Глава 9

Мистер Элэби был приходским священником в Крэмпсфорде, деревне в нескольких милях от Кембриджа. Он тоже в свое время стал обладателем хорошего диплома и стипендии, а впоследствии получил от университета приход, с доходностью около четырехсот фунтов в год и домом. Личный доход мистера Элэби не превышал двухсот фунтов в год. Отказавшись от членства в совете колледжа, он женился на женщине, бывшей намного моложе его, которая родила ему одиннадцать детей, из которых выжили девять – двое сыновей и семь дочерей. Две старшие дочери довольно удачно вышли замуж, но в то время, о котором я пишу, пять дочерей в возрасте между тридцатью и двадцатью двумя годами оставались незамужними, к тому же отцу приходилось пока содержать еще и обоих сыновей. Понятно, случись что-то с мистером Элэби, семейство оказалось бы в бедственном положении, и эта перспектива внушала мистеру и миссис Элэби такую тревогу, какую и должна была внушать.

Читатель, имел ли ты когда-либо доход, который и в лучшую-то пору был отнюдь небольшим, а в случае твоей смерти и вовсе бы исчез, за исключением двухсот фунтов в год? Имел ли ты при этом двоих сыновей, которым нужно было как-то помочь встать на ноги, и пятерых незамужних дочерей, которым ты был бы чрезвычайно счастлив найти мужей, если бы знал, как это сделать? Если нравственность – это то, что в итоге приносит человеку покой на склоне лет (если, то есть, это – не полный обман), можешь ли ты в подобных обстоятельствах льстить себя мыслью, что вел нравственную жизнь?

И это притом даже, что твоя жена была такой хорошей женщиной, что так и не наскучила тебе и не впала в такую болезненность, которая подорвала бы и твое собственное здоровье вследствие нераздельности вашего союза; и притом даже, что твои дети выросли крепкими, дружелюбными и наделенными здравым смыслом. Я знаю многих пожилых мужчин и женщин, слывущих высоконравственными, но живущих с супругами, которых давно разлюбили, или имеющих безобразных незамужних дочерей с тяжелым характером, которым так и не смогли найти мужей – дочерей, которых они терпеть не могут и которые втайне терпеть не могут их, или имеющих сыновей, чья глупость и сумасбродство служат для них вечным источником тревог и мучений. Нравственно ли со стороны человека взваливать на себя такое?

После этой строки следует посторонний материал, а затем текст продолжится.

(* ===== verification/Interface.v ===== *)
(** * The synchronisation interface and the start of MPI

    The public barriers of [src/src/synchronization/synchronization.cpp], [broadcast] of
    [src/src/synchronization/broadcast.hpp] over the backend's, the [null_lock] of
    [src/src/allocators/null_lock.hpp] and [initmpi] of [src/src/backend/mpi/swdsm.cpp].
    MPI is not part of the program: it is a class with its documented behaviour as laws. *)

From S2P Require Import Prelude BlockMap DataDistribution FirstTouch GlobalPtr Mem Swdsm SwdsmBase SwdsmInv SwdsmDir SwdsmOps SwdsmLoad SwdsmHandler SwdsmSync SwdsmBarrier Atomics SwdsmSpec SwdsmTheorems.

(** ** Barriers *)

(** On all nodes at once; [ThreadBarrier.v] has the threads that wait for each other. *)
Definition barrier (c : dsm_config) (pl : placement) (s : dsm) : outcome dsm := swdsm_argo_barrier c pl s upgrade_none.
Definition barrier_upgrade_writers (c : dsm_config) (pl : placement) (s : dsm) : outcome dsm := swdsm_argo_barrier c pl s upgrade_writers.
Definition barrier_upgrade_all (c : dsm_config) (pl : placement) (s : dsm) : outcome dsm := swdsm_argo_barrier c pl s upgrade_all.

(** The barriers that keep the classification of the pages sound publish everything:
    after any run the memory model accepts, each returns, and then every node loads the
    latest byte of every address that is not used atomically. *)
Theorem barriers_publish (c : dsm_config) (pl : placement) (ops : list (Z * dsm_op)) (f : flat) (vs : list Z) (upgrade : bool) (r a : Z) :
  cfg_ok c pl -> forallb (op_valid c) ops = true -> flat_ops flat_init ops = Some (f, vs) -> node c r -> 0 <= a < size_of_all c -> fm_mode f a ≠ Atomic ->
  exists s s' s'', run_ops c pl dsm_reset ops = Ok (s, vs) /\ (if upgrade then barrier_upgrade_writers else barrier) c pl s = Ok s' /\
    app_load c pl 1 s' r a access_undefined = Ok (s'', fm_byte f a).
Proof.
  intros Hc Hv Hf Hr Ha Hm. destruct (sim_ops c pl Hc ops flat_init dsm_reset f vs) as (s & E & Hs); [by apply sim_init|done|done|].
  destruct (sim_barrier c pl Hc f s (if upgrade then upgrade_writers else upgrade_none) Hs ltac:(by destruct upgrade)) as (s' & E' & Hs').
  destruct (sim_load c pl Hc _ s' r a access_undefined Hs' Hr Ha ltac:(done)) as (s'' & E'' & _).
  { unfold flat_modes. cbn [fm_mode]. by destruct (fm_mode f a). }
  exists s, s', s''. split_and!; [done|by destruct upgrade|exact E''].
Qed.

(** ** Broadcast *)

(** [MPI_Bcast] on all nodes: the buffers before and after. *)
Class Broadcast (T : Type) := { MPI_Bcast : Z -> list T -> option (list T) }.
Class BroadcastLaws (T : Type) `{Broadcast T} : Prop := {
  bl_bcast source bufs v : bufs !! Z.to_nat source = Some v -> 0 <= source -> MPI_Bcast source bufs = Some (replicate (length bufs) v);
}.

(** Every node passes its value, and gets the one of node [from] back in a copy. *)
Definition broadcast {T} `{Broadcast T} (from : Z) (value : list T) : option (list T * list T) :=
  let v := value in v ← MPI_Bcast from v; Some (v, value).

Lemma broadcast_agrees {T} `{BroadcastLaws T} from (value : list T) x : 0 <= from -> value !! Z.to_nat from = Some x ->
  broadcast from value = Some (replicate (length value) x, value).
Proof. intros Hf Hx. unfold broadcast. by rewrite (bl_bcast from value x). Qed.

(** ** The null lock *)
Definition null_lock : Type := unit.
Definition null_lock_lock (l : null_lock) : null_lock := l.
Definition null_lock_unlock (l : null_lock) : null_lock := l.

(** ** The start of MPI *)

(** [MPI_Init_thread] gives a status and the thread level it provides. *)
Record mpi_runtime := MpiRuntime {
  MPI_Initialized : bool;
  MPI_Init_thread : Z -> Z * Z;
  MPI_Comm_size : Z;
  MPI_Comm_rank : Z;
}.
Definition MPI_SUCCESS : Z := 0.

Inductive start := Started (numtasks workrank : Z) | Exited (abort : option Z) (message : string).

Definition initmpi (thread_multiple : Z) (m : mpi_runtime) : start :=
  if MPI_Initialized m then Exited None "MPI was already initialized before starting ArgoDSM - shutting down"
  else
    let '(ret, thread_status) := MPI_Init_thread m thread_multiple in
    if negb (ret =? MPI_SUCCESS) || negb (thread_status =? thread_multiple) then Exited (Some ret) "MPI not able to start properly"
    else Started (MPI_Comm_size m) (MPI_Comm_rank m).

(** ArgoDSM runs only on an MPI it has started itself and that supports threads fully;
    only a failing start of MPI aborts the other processes. *)
Lemma initmpi_started level m n r : initmpi level m = Started n r <->
  MPI_Initialized m = false /\ MPI_Init_thread m level = (MPI_SUCCESS, level) /\ n = MPI_Comm_size m /\ r = MPI_Comm_rank m.
Proof.
  unfold initmpi. destruct (MPI_Initialized m); [split; [done|by intros [? _]]|]. destruct (MPI_Init_thread m level) as [ret status].
  destruct (Z.eqb_spec ret MPI_SUCCESS) as [->|Hr]; [destruct (Z.eqb_spec status level) as [->|Hl]|]; cbn [negb orb].
  - split; [by intros [= <- <-]|]. by intros (_ & _ & -> & ->).
  - split; [done|]. by intros (_ & [= ->] & _).
  - split; [done|]. by intros (_ & [= ->] & _).
Qed.
(** [finditer] on the whole text, line by line. *)
Lemma finditer_by_line (output : str) :
  map (view output) (finditer (Bol true :: q) output)
  = flat_map (line_out hit out)
      (fst (split_lines output) :: snd (split_lines output)).
Proof.
  destruct (split_lines_spec output) as (Hs & Hl & Hm).
  destruct (split_lines output) as [l more]. cbn [fst snd] in *.
  unfold finditer.
  replace (2 * length output + 2) with (S (2 * length output + 1)) by lia.
  cbn [iterate]. unfold search_from. rewrite Nat.sub_0_r.
  assert (Hlen : length output = length l + length (join_after more))
    by (rewrite Hs at 1; apply length_app).
  rewrite Hlen at 1. change 0 with (length (@nil char)) at 1.
  apply found_at_line_start with (done := []);
    [now apply found_after | assumption | reflexivity | assumption | |].
  - intros j Hj. reflexivity.
  - pose proof (length_join_after more). lia.
Qed.

End LineScan.

(** ** The names of the files of a commit, line by line *)

Lemma whole_line (done cur rest : str) (k : nat) (caps : list (nat * str)) :
  k <= length cur ->
  whole (done ++ cur ++ rest) (mkFound (length done) (length done + k) caps)
  = firstn k cur.
Proof.
  intro Hk. unfold whole. cbn [f_start f_end].
  rewrite skipn_app, skipn_all, Nat.sub_diag, skipn_0. cbn [app].
  replace (length done + k - length done) with k by lia.
  rewrite firstn_app. replace (k - length cur) with 0 by lia.
  now rewrite firstn_0, app_nil_r.
Qed.

(** X12. [modified_files_in_commit] yields, for each line of the output
    that contains [.py], the longest prefix of that line that ends with
    [.py], and nothing for the other lines. *)
Theorem modified_files_in_commit_spec (output : str) :
  modified_files_in_commit_of output
  = py_names (fst (split_lines output) :: snd (split_lines output)).
Proof.
  unfold modified_files_in_commit_of, rx_py_file.
  rewrite (@finditer_by_line
             [Rep dot 0; Lit (chr "."); Lit (chr "p"); Lit (chr "y")]
             (fun cur => match py_prefix cur with
                         | Some x => Some (length x, [])
                         | None => None
                         end)
             str whole (fun l k _ => firstn k l)).
  - unfold py_names. apply flat_map_ext. intro l. unfold line_out.
    destruct (py_prefix l) as [x |] eqn:Ep; [| reflexivity].
    destruct (py_prefix_some _ Ep) as (n & Hx & Hn & _).
    rewrite Hx at 2. rewrite Hx, length_firstn. do 2 f_equal. lia.
  - intros cur k caps Hh.
    destruct (py_prefix cur) as [x |] eqn:Ep; [| discriminate].
    injection Hh as <- _.
    destruct (py_prefix_some _ Ep) as (n & -> & Hn & _).
    rewrite length_firstn. lia.
  - intros done cur rest accept Hb Hc Hr Ha.
    rewrite attempt_line_start by assumption.
    now destruct (py_prefix cur).
  - intros done cur rest k caps Hk. now apply whole_line.
Qed.

(** ** The modified lines of a file *)

Lemma first_down_only_top (A : Type) (f : nat -> option A) (n : nat) :
  (forall k, k < n -> f k = None) -> first_down f n = f n.
Proof.
  intro Hf. destruct (f n) as [r |] eqn:E.
  - now apply first_down_top.
  - apply first_down_none. intros k Hk.
    destruct (Nat.eq_dec k n) as [-> | Hne]; [assumption | apply Hf; lia].
Qed.

Lemma exec_lits (h : str) (p : pattern) (pre s : str)
  (marks : list (nat * nat)) (caps : list (nat * str))
  (accept : nat -> bool) :
  exec (map Lit h ++ p) pre s marks caps accept
  = if startswith h s then
      exec p (pre ++ h) (skipn (length h) s) marks caps accept
    else None.
Proof.
  revert pre s. induction h as [| c h IH]; intros pre s.
  - cbn [map app length skipn]. rewrite app_nil_r. now destruct s.
  - cbn [map app]. rewrite exec_lit. destruct s as [| d s]; [reflexivity |].
    cbn [startswith length skipn].
    destruct (N.eqb_spec c d) as [<- | _]; [| reflexivity].
    cbn [andb]. rewrite IH, <- app_assoc. reflexivity.
Qed.

Lemma startswith_line (h u rest : str) :
  forallb dot h = true ->
  rest = [] \/ (exists r, rest = NEWLINE :: r) ->
  startswith h (u ++ rest) = startswith h u.
Proof.
  intros Hh Hr. revert u. induction h as [| c h IH]; intro u;
    [now destruct u, rest |].
  cbn [forallb] in Hh. apply andb_true_iff in Hh as [Hc Hh].
  destruct u as [| a u]; cbn [app startswith].
  - destruct Hr as [-> | (r & ->)]; [reflexivity |].
    unfold dot in Hc. apply negb_true_iff in Hc. now rewrite Hc.
  - now rewrite IH.
Qed.

Lemma span_line (cls : char -> bool) (u rest : str) :
  cls NEWLINE = false ->
  rest = [] \/ (exists r, rest = NEWLINE :: r) ->
  span cls (u ++ rest) = span cls u.
Proof.
  intros Hn Hr. induction u as [| a u IH]; cbn [app span].
  - destruct Hr as [-> | (r & ->)]; cbn [span]; [reflexivity |].
    now rewrite Hn.
  - destruct (cls a); [now rewrite IH | reflexivity].
Qed.

Section BlameFacts.

Variable isdecimal : char -> bool.
Hypothesis is_decimal_newline : isdecimal NEWLINE = false.
Hypothesis is_decimal_space : isdecimal (chr " ") = false.

(** The group with the second number: the longest run of digits, which
    must not be empty. *)
Lemma exec_second_number (pre r2 rest : str) (accept : nat -> bool) :
  rest = [] \/ (exists r, rest = NEWLINE :: r) ->
  accept (length pre + span isdecimal r2) = true ->
  exec [Open 1; Rep isdecimal 1; Close 1] pre (r2 ++ rest)
    [] [] accept
  = if 1 <=? span isdecimal r2 then
      Some (length pre + span isdecimal r2,
            [(1, firstn (span isdecimal r2) r2)])
    else None.
Proof.
  intros Hr Ha. rewrite exec_open, exec_rep.
  rewrite span_line by (apply is_decimal_newline || assumption).
  pose proof (span_le isdecimal r2) as Hle.
  destruct (span isdecimal r2) as [| n] eqn:En.
  - reflexivity.
  - apply first_down_top. cbn [Nat.leb].
    rewrite exec_close, exec_nil. cbn [mark Nat.eqb].
    rewrite firstn_app. replace (S n - length r2) with 0 by lia.
    rewrite firstn_0, app_nil_r, length_app, length_firstn.
    replace (Nat.min (S n) (length r2)) with (S n) by lia.
    rewrite Ha, skipn_app, skipn_all, Nat.sub_diag. reflexivity.
Qed.

(** The attempt at the start of a line of the blame. *)
Lemma attempt_blame_line (hash done cur rest : str) (accept : nat -> bool) :
  forallb dot hash = true -> at_bol true done = true ->
  rest = [] \/ (exists r, rest = NEWLINE :: r) ->
  (forall j, length done < j -> accept j = true) ->
  attempt (rx_blame isdecimal hash) (done ++ cur ++ rest) (length done)
    accept
  = match blame_digits isdecimal hash cur with
    | Some (k, d) => Some (mkFound (length done) (length done + k) [(1, d)])
    | None => None
    end.
Proof.
  intros Hh Hb Hr Ha. unfold attempt, rx_blame.
  rewrite firstn_app, firstn_all, Nat.sub_diag, firstn_0, app_nil_r.
  rewrite skipn_app, skipn_all, Nat.sub_diag, skipn_0. cbn [app].
  rewrite exec_bol, Hb, exec_lits, startswith_line by assumption.
  unfold blame_digits.
  destruct (startswith hash cur) eqn:Es; [| reflexivity].
  apply startswith_spec in Es as (c1 & ->).
  rewrite <- app_assoc, !skipn_app, !skipn_all, Nat.sub_diag. cbn [skipn app].
  assert (Hno : forall pre p marks caps,
            exec (Lit (chr " ") :: p) pre rest marks caps accept = None).
  { intros pre p marks caps. rewrite exec_lit.
    now destruct Hr as [-> | (r & ->)]. }
  destruct c1 as [| s1 r1];
    [cbn [app length Nat.sub skipn]; now rewrite Hno |].
  cbn [app length Nat.sub skipn]. rewrite exec_lit.
  destruct (chr " " =? s1)%N; [| reflexivity]. cbn [andb].
  rewrite exec_rep, span_line by (apply is_decimal_newline || assumption).
  pose proof (span_le isdecimal r1) as Hle1.
  rewrite first_down_only_top.
  - destruct (1 <=? span isdecimal r1); [| reflexivity].
    rewrite firstn_app, skipn_app.
    replace (span isdecimal r1 - length r1) with 0 by lia.
    rewrite firstn_0, skipn_0, app_nil_r.
    destruct (skipn (span isdecimal r1) r1) as [| s2 r2] eqn:E2;
      [cbn [app]; now rewrite Hno |].
    cbn [app]. rewrite exec_lit.
    destruct (chr " " =? s2)%N; [| reflexivity]. cbn [andb].
    rewrite exec_second_number; [| assumption |].
    + destruct (1 <=? span isdecimal r2); [| reflexivity].
      rewrite !length_app, length_firstn. cbn [length].
      replace (Nat.min (span isdecimal r1) (length r1))
        with (span isdecimal r1) by lia.
      do 2 f_equal. lia.
    + apply Ha. rewrite !length_app. cbn [length]. lia.
  - intros k Hk. cbv beta. destruct (1 <=? k); [| reflexivity].
    assert (Hk' : k < span isdecimal (r1 ++ rest))
      by (rewrite span_line by (apply is_decimal_newline || assumption);
          exact Hk).
    apply span_skipn_lt in Hk' as (d & t & -> & Hd).
    rewrite exec_lit.
    destruct (N.eqb_spec (chr " ") d) as [<- | _]; [| reflexivity].
    rewrite is_decimal_space in Hd. discriminate.
Qed.

Lemma blame_digits_inside (hash cur : str) (k : nat) (d : str) :
  blame_digits isdecimal hash cur = Some (k, d) -> 0 < k <= length cur.
Proof.
  unfold blame_digits.
  destruct (startswith hash cur) eqn:Es; [| discriminate].
  apply startswith_spec in Es as (c1 & ->).
  rewrite skipn_app, skipn_all, Nat.sub_diag. cbn [skipn app].
  destruct c1 as [| s1 r1]; [discriminate |].
  destruct ((chr " " =? s1)%N && _); [| discriminate].
  destruct (skipn _ r1) as [| s2 r2] eqn:E2; [discriminate |].
  destruct ((chr " " =? s2)%N && _); [| discriminate].
  intro E. injection E as <- _.
  pose proof (span_le isdecimal r2) as Hle2.
  assert (Hl : length r1 = span isdecimal r1 + S (length r2)).
  { rewrite <- (firstn_skipn (span isdecimal r1) r1) at 1.
    rewrite E2, length_app, length_firstn. cbn [length].
    pose proof (span_le isdecimal r1). lia. }
  rewrite length_app. cbn [length]. lia.
Qed.

Lemma plain_dot (hash : str) :
  forallb plain hash = true -> forallb dot hash = true.
Proof.
  intro H. apply forallb_forall. intros c Hc.
  apply (proj1 (forallb_forall _ _) H) in Hc. unfold plain in Hc.
  now apply andb_true_iff in Hc.
Qed.
(* ===== verification/_CoqProject ===== *)
-Q . S2P
Prelude.v
Memory.v
SepLogic.v
Arrays.v
OrderedSet.v
BinTree.v
BinHeap.v
DictTree.v
AVLSpec.v
AVLTree.v
AVLProof.v
AVLErase.v
AVLJoin.v
AVLSet.v
RBSpec.v
RBTree.v
RBProof.v
RBInsert.v
RBErase.v
RBDelete.v
RBJoin.v
RBSplit.v
RBSet.v
GsatMap.v
SplayModel.v
SplayProof.v
SplaySet.v
BTreeModel.v
BTreeSpec.v
BTreeProof.v
BTreeInsert.v
BTreeDelete.v
BTreeSet.v
GsatModel.v
GsatSpec.v
GsatProof.v
GsatBuild.v
GsatTree.v
GsatCheck.v
GsatSet.v
ListSet.v
ListProof.v
ListInstance.v
Prog.v
Threads.v
CANode.v
CATree.v
SimpleRecMgr.v
CASpec.v
CAShape.v
CAProtocol.v
CASteps.v
CARules.v
CALock.v
CAWalk.v
CAThreads.v
CAJoin.v
CAOps.v
CAProof.v
CAAdapter.v
CASet.v
CALinear.v
(* ===== verification/OrderedSet.v ===== *)
(** * OrderedSet: the interface of the sequential ordered sets

    [IOrderedSet] collects the virtual methods of [IOrderedSet<K,V>]
    ([cpp/ds/winblad_catree/interfaces.h]) with a constructor and the
    destructor; [OrderedSetLaws] says what they promise the contention-adapting
    tree: each implements the operation on a finite dictionary. *)
From S2P Require Import Prelude Memory SepLogic.
#[local] Open Scope Z_scope.

Class IOrderedSet := {
  oset_new : M ptr;
  oset_find : ptr → Z → M Z;
  oset_insert : ptr → Z → Z → M Z;
  oset_erase : ptr → Z → M Z;
  oset_numKeys : ptr → M Z;
  oset_sumOfKeys : ptr → M Z;
  oset_join : ptr → ptr → M ptr;
  oset_split : ptr → M (Z * ptr * ptr);
  oset_delete : ptr → M unit;
}.

(** ** Dictionaries *)

(** [NO_VALUE] is [(V) 0], [INVALID_KEY] is [0]. *)
Definition no_value : Z := 0.
Definition invalid_key : Z := 0.

(** What [find], [insert] and [erase] return: the value before the call. *)
Definition dict_find (m : gmap Z Z) (k : Z) : Z := default no_value (m !! k).

(** [insert] only inserts when the key is absent. *)
Definition dict_insert (k v : Z) (m : gmap Z Z) : gmap Z Z :=
  match m !! k with Some _ => m | None => <[k := v]> m end.

(** Every key of [m] is below (is at least) [k]. *)
Definition dict_below (m : gmap Z Z) (k : Z) : Prop := ∀ x, is_Some (m !! x) → x < k.
Definition dict_from (m : gmap Z Z) (k : Z) : Prop := ∀ x, is_Some (m !! x) → k ≤ x.

(** Every key of [m1] is below every key of [m2]. *)
Definition dict_before (m1 m2 : gmap Z Z) : Prop :=
  ∀ x y, is_Some (m1 !! x) → is_Some (m2 !! y) → x < y.

(** The number and the sum of the keys. *)
Definition dict_sum (f : Z → Z) (m : gmap Z Z) : Z := map_fold (λ k _ s, f k + s) 0 m.

Lemma dict_before_disjoint m1 m2 : dict_before m1 m2 → m1 ##ₘ m2.
Proof.
  intros Hb. apply map_disjoint_spec. intros i x y Hx Hy.
  pose proof (Hb i i ltac:(by eexists) ltac:(by eexists)). lia.
Qed.

Lemma dict_below_from_before m1 m2 k : dict_below m1 k → dict_from m2 k → dict_before m1 m2.
Proof. intros H1 H2 x y Hx%H1 Hy%H2. lia. Qed.

Lemma dict_insert_keys k v m x : is_Some (dict_insert k v m !! x) → x = k ∨ is_Some (m !! x).
Proof.
  unfold dict_insert. destruct (m !! k); [by right |].
  rewrite lookup_insert_is_Some. naive_solver.
Qed.

Lemma dict_delete_keys k (m : gmap Z Z) x : is_Some (delete k m !! x) → is_Some (m !! x).
Proof. rewrite lookup_delete_is_Some. naive_solver. Qed.

Lemma dict_sum_insert f k v m :
  m !! k = None → dict_sum f (<[k := v]> m) = f k + dict_sum f m.
Proof. intros. rewrite /dict_sum map_fold_insert_L //. intros. lia. Qed.

(** The split of a dictionary at a key. *)
Record split_at (m : gmap Z Z) (k : Z) (m1 m2 : gmap Z Z) : Prop := {
  split_union : m = m1 ∪ m2;
  split_below : dict_below m1 k;
  split_from : dict_from m2 k;
  split_left_nonempty : m1 ≠ ∅;
  split_key_in : is_Some (m2 !! k);
}.

(** ** The laws

    [is_set s m]: the set object at [s] stands for the dictionary [m].
    [spent s]: the object that [join] or [split] has emptied into new ones.
    [valid_key], [splittable]: the keys the implementation can store and the
    dictionaries it can split.
    Each law is a specification in weakest-precondition form, so it includes
    termination and the absence of faults. *)
Class OrderedSetLaws (S : IOrderedSet) := {
  is_set : loc → gmap Z Z → hprop;
  spent : loc → hprop;
  valid_key : Z → Prop;
  splittable : gmap Z Z → Prop;

  oset_new_law Q : (∀ s, is_set s ∅ -∗ Q (Some s)) ⊢ wp oset_new Q;

  oset_find_law s m k Q :
    is_set s m -∗ (is_set s m -∗ Q (dict_find m k)) -∗ wp (oset_find (Some s) k) Q;

  oset_insert_law s m k v Q :
    valid_key k →
    is_set s m -∗ (is_set s (dict_insert k v m) -∗ Q (dict_find m k)) -∗
    wp (oset_insert (Some s) k v) Q;

  oset_erase_law s m k Q :
    is_set s m -∗ (is_set s (delete k m) -∗ Q (dict_find m k)) -∗
    wp (oset_erase (Some s) k) Q;

  oset_join_law s1 s2 m1 m2 Q :
    dict_before m1 m2 → m1 !! invalid_key = None → m2 !! invalid_key = None →
    is_set s1 m1 -∗ is_set s2 m2 -∗
    (∀ s, is_set s (m1 ∪ m2) -∗ spent s1 -∗ spent s2 -∗ Q (Some s)) -∗
    wp (oset_join (Some s1) (Some s2)) Q;

  oset_split_law s m Q :
    splittable m →
    is_set s m -∗
    ((<affine> ⌜(size m ≤ 1)%nat⌝ -∗ is_set s m -∗ Q (invalid_key, NULL, NULL)) ∧
     (∀ k s1 s2 m1 m2, <affine> ⌜(1 < size m)%nat ∧ split_at m k m1 m2⌝ -∗
        is_set s1 m1 -∗ is_set s2 m2 -∗ spent s -∗ Q (k, Some s1, Some s2))) -∗
    wp (oset_split (Some s)) Q;

  oset_delete_law s m Q : is_set s m -∗ Q () -∗ wp (oset_delete (Some s)) Q;

  oset_numKeys_law s m Q :
    (Z.of_nat (size m) < 2 ^ 31) →
    is_set s m -∗ (is_set s m -∗ Q (Z.of_nat (size m))) -∗ wp (oset_numKeys (Some s)) Q;

  oset_sumOfKeys_law s m Q :
    dict_from m 0 → dict_sum id m < 2 ^ 31 →
    is_set s m -∗ (is_set s m -∗ Q (dict_sum id m)) -∗ wp (oset_sumOfKeys (Some s)) Q;
}.

(** What the contention-adapting tree needs beyond the laws: no restriction on
    keys and sizes, and a destructor that accepts a spent object, for the
    reclamation of replaced base nodes. *)
Class BaseSetLaws (S : IOrderedSet) `{!OrderedSetLaws S} := {
  all_valid k : valid_key k;
  all_splittable m : splittable m;
  oset_delete_spent s Q : spent s -∗ Q () -∗ wp (oset_delete (Some s)) Q;
}.

(** ** Clients

    A session with one set object: it is created, a sequence of operations is
    run on it, and it is deleted. *)
Inductive set_op :=
  | OpFind (k : Z)
  | OpInsert (k v : Z)
  | OpErase (k : Z).

(** The same operations on a dictionary. *)
Definition dict_op (m : gmap Z Z) (op : set_op) : Z * gmap Z Z :=
  match op with
  | OpFind k => (dict_find m k, m)
  | OpInsert k v => (dict_find m k, dict_insert k v m)
  | OpErase k => (dict_find m k, delete k m)
  end.
Fixpoint dict_ops (m : gmap Z Z) (ops : list set_op) : list Z * gmap Z Z :=
  match ops with
  | [] => ([], m)
  | op :: ops =>
      let '(r, m) := dict_op m op in
      let '(rs, m) := dict_ops m ops in (r :: rs, m)
  end.

Section sessions.
Context {OS : IOrderedSet} {Laws : OrderedSetLaws OS}.

Definition run_op (s : ptr) (op : set_op) : M Z :=
  match op with
  | OpFind k => oset_find s k
  | OpInsert k v => oset_insert s k v
  | OpErase k => oset_erase s k
  end.
Fixpoint run_ops (s : ptr) (ops : list set_op) : M (list Z) :=
  match ops with
  | [] => mret []
  | op :: ops => r ← run_op s op; rs ← run_ops s ops; mret (r :: rs)
  end.
Definition session (ops : list set_op) : M (list Z) :=
  s ← oset_new; rs ← run_ops s ops; oset_delete s;; mret rs.

(** Only an insertion stores a key. *)
Definition op_valid (op : set_op) : Prop :=
  match op with OpInsert k _ => valid_key k | _ => True end.

Lemma wp_run_op s m op Q :
  op_valid op →
  is_set s m -∗ (is_set s (dict_op m op).2 -∗ Q (dict_op m op).1) -∗ wp (run_op (Some s) op) Q.
Proof.
  destruct op; intros Hv; simpl;
    [iApply oset_find_law | by iApply oset_insert_law | iApply oset_erase_law].
Qed.

Lemma wp_run_ops s m ops Q :
  Forall op_valid ops →
  is_set s m -∗ (is_set s (dict_ops m ops).2 -∗ Q (dict_ops m ops).1) -∗
  wp (run_ops (Some s) ops) Q.
Proof.
  iIntros (Hv) "Hs HQ". iInduction ops as [|op ops IH] forall (m Q Hv); simpl.
  { wp_step. by iApply "HQ". }
  inversion_clear Hv. iApply wp_bind. iApply (wp_run_op with "Hs"); [done |]. iIntros "Hs".
  destruct (dict_op m op) as [r m']. simpl. iApply wp_bind. iApply ("IH" with "[//] Hs").
  iIntros "Hs". destruct (dict_ops m' ops) as [rs m'']. simpl. wp_step. by iApply "HQ".
Qed.

(** From the empty store a session returns what the dictionary returns, and
    leaves the store empty: nothing leaks. *)
Lemma session_refines ops :
  Forall op_valid ops → session ops ∅ = Ok (dict_ops ∅ ops).1 ∅.
Proof.
  intros Hv. apply wp_closed. rewrite /session. iIntros "_".
  iApply wp_bind. iApply oset_new_law. iIntros (s) "Hs".
  iApply wp_bind. iApply (wp_run_ops with "Hs"); [done |]. iIntros "Hs".
  iApply wp_bind. iApply (oset_delete_law with "Hs"). by wp_step.
Qed.
End sessions.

Кто-то должен сделать для морали то, что этот старый лицемер Бэкон, по его горделивому заявлению, сделал для науки.

Но вернемся к мистеру и миссис Элэби. Миссис Элэби говорила о замужестве двух своих дочерей так, словно это было самым легким делом на свете. Она говорила так потому, что слышала, как другие матери так говорят, но в глубине души не понимала, как ей это удалось, да и было ли это вообще делом ее рук. Сначала появился молодой человек, в отношении которого она намеревалась осуществить некоторые маневры, каковые репетировала в воображении множество раз, но так и не нашла возможным применить на практике. Затем последовали недели надежд, опасений и маленьких уловок, которые всякий раз оказывались неблагоразумными, но как бы то ни было, в конце концов, молодой человек пал к ногам ее дочери, сраженный стрелой прямо в сердце. Это показалось ей такой неожиданной удачей, на повторение которой она очень мало могла надеяться. И все же удача повторилась еще раз и могла, возможно, при счастливом стечении обстоятельств повториться еще один раз – но не пять же раз подряд!.. Это было ужасно: да она скорее предпочла бы еще три раза претерпеть роды, чем пройти через все эти испытания с выдачей замуж еще хоть одной из дочерей.

Тем не менее, это нужно было сделать, и бедная миссис Элэби в любом молодом человеке готова была видеть будущего зятя. Папаши и мамаши порой спрашивают молодых людей, честные ли у них намерения в отношении их дочерей. Думаю, молодые люди, прежде чем принимать приглашения в дома, где есть незамужние дочери, могли бы при случае спрашивать папаш и мамаш, а честны ли их родительские намерения.

– Я не в состоянии позволить себе помощника, моя дорогая, – сказал мистер Элэби жене, когда супружеская чета обсуждала, что делать дальше. – Лучше будет пригласить какого-либо молодого человека, чтобы он приходил на какое-то время помогать мне по воскресеньям. Это будет стоить гинею за воскресенье, и мы сможем менять их, пока не найдем подходящего.

Итак, было решено, что здоровье мистера Элэби уже не такое крепкое, как прежде, и он нуждается в помощи для исполнения воскресной службы.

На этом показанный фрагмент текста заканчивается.